### [WHAT TO WORK ON]
Copy each line of the data that has "system" in it.

[Stored items]
========================================
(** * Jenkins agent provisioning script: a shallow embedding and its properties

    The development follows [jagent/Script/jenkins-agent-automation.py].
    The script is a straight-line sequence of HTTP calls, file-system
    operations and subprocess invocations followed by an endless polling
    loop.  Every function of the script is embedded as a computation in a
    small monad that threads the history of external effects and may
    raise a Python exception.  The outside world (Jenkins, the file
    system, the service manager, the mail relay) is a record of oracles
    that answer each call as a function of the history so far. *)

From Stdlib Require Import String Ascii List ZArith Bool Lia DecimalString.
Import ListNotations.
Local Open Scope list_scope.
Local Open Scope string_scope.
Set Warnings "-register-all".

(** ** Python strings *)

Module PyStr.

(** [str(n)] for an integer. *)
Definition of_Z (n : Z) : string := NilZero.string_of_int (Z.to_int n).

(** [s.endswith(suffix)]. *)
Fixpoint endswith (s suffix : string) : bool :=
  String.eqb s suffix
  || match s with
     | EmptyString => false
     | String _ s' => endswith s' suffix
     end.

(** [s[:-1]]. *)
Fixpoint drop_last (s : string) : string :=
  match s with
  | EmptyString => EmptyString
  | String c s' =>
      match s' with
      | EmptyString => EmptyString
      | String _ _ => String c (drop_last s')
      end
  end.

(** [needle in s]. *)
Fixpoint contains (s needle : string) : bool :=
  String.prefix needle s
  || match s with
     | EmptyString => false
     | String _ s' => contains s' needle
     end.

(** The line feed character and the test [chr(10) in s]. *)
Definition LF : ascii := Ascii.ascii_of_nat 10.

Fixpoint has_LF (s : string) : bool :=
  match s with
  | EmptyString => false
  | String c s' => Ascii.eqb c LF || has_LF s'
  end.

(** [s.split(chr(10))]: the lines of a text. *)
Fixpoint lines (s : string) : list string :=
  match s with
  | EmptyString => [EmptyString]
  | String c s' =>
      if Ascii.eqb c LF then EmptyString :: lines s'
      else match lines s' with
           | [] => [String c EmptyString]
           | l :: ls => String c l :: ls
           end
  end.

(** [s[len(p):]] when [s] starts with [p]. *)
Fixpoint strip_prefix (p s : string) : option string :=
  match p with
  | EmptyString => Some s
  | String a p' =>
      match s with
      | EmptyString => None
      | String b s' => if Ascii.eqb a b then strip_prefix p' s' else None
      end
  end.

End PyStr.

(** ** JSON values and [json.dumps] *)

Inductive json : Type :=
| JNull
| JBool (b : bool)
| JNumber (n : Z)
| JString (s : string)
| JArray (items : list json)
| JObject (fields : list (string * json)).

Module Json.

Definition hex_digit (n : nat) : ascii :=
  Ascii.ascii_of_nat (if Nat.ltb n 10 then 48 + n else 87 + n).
========================================
### [RESPONSE AREA]
    The script is a straight-line sequence of HTTP calls, file-system
    system, the service manager, the mail relay) is a record of oracles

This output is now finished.